I think it was on 23rd May when I first noticed the ant like human figures making their way slowly but steadily over the boulders, skirting the frozen Vasundhara lake. Though quite far from where I stood, I could see them clearly across the intervening ridge. Over the years, I now know when these humans would start arriving. I was expecting them. After a long and harsh winter I too needed some company of the mortals. Though my court comprised of Mana, Deovan, etc but they all were such serious fellows. I liked these descendents of the monkeys who had not advanced much from the tree jumping days. They were like kids, excited and scared, boisterous and awed. I liked to shake their egos every now and then. My only source of entertainment… so I eyed them. From the way he behaved, I could pick up the one that was the head of this group. He did least amount of work and was always served first and of course he carried the smallest pack. I was sure like most of the earlier groups; he too would remain within the comfortable confines of his tent and order others around. However, he proved me wrong on that count at least.

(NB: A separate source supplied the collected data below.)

(** * dwc_validator: validation of Darwin Core data frames

    A shallow embedding of [dwc_validator/model.py] and
    [dwc_validator/validate.py], and the properties of the report-building
    logic that the specification states about them.

    Layout: the Python runtime (outcomes of a call, values, argument
    binding, the object store), the pandas operations the validators use,
    the interfaces of what lies outside the two files (the vocabulary
    constants, the name-matching service), the report classes, the validator
    functions, and finally the theorems. *)

From Stdlib Require Import ZArith QArith Qcanon String Ascii List DecimalString.
From stdpp Require Import base list strings gmap numbers sorting.

Open Scope string_scope.
Open Scope list_scope.
Open Scope Z_scope.

Set Warnings "-register-all".

(** ** Python runtime *)

Module Py.

(** The exceptions the two files can run into. *)
Inductive exn :=
| KeyError (key : string)
| TypeError (msg : string)
| AttributeError (msg : string)
| NameError (name : string).

(** How a call ends: it returns, an exception leaves it, or [sys.exit()]
    ends the process. *)
Inductive outcome (A : Type) : Type :=
| Ok (a : A)
| Raise (e : exn)
| SysExit.
Arguments Ok {A} a.
Arguments Raise {A} e.
Arguments SysExit {A}.

#[global] Instance outcome_ret : MRet outcome := @Ok.
#[global] Instance outcome_bind : MBind outcome := λ A B f m,
  match m with
  | Ok a => f a
  | Raise e => Raise e
  | SysExit => SysExit
  end.
#[global] Instance outcome_fmap : FMap outcome := λ A B f m,
  match m with
  | Ok a => Ok (f a)
  | Raise e => Raise e
  | SysExit => SysExit
  end.

Definition returns {A} (m : outcome A) : bool :=
  match m with Ok _ => true | _ => false end.

(** [try: body except Exception: handler]. [SystemExit] is not an
    [Exception] and passes through. *)
Definition try_except {A} (body : outcome A) (handler : A) : outcome A :=
  match body with
  | Raise _ => Ok handler
  | other => other
  end.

Much to my delight, the way ahead from the Base camp was covered under thick snow and it was much easier to negotiate the moraines in search of our Camp 1. It took us 5 days to shift to Camp 1 at 4950 m. We were in a strange world of snow, lake and crystal blue azure. To our east a huge rock needle speared the sky, rearing its head far above the rest of the ridge. It hadn’t been visited by a human yet and I doubted if it would happen in near future. Up ahead, Devban stood in its regal splendor, showing some of the finest ice lines I had ever witnessed in my life. To commit to any of them would be sheer suicidal as avalanches roared down the chutes relentlessly. To capture up close one of those thundering clouds of snow and ice had been my dream for long. Though I have had my share of being buried under avalanches and near death suffocations, none of those occasions were designed or timed by me. I had only been a hapless victim of ignorance or bad luck or may be both. But this time on our way to Kamet, I decided to go where only fools go. Armed with my SLR and cautioning my team that they might have to dig me out later, I sprinted towards one of the slopes as soon as it dislodged a gigantic avalanche. I had already seen the path that the snow took and had calculated where I must position myself to take a good shot without being caught under the downpour. My heartbeat raced and accelerated as the avalanche grew in my viewfinder and all other noise was hushed by the thunder that roared and echoed in the narrow valley like the mortal cry of a leviathan.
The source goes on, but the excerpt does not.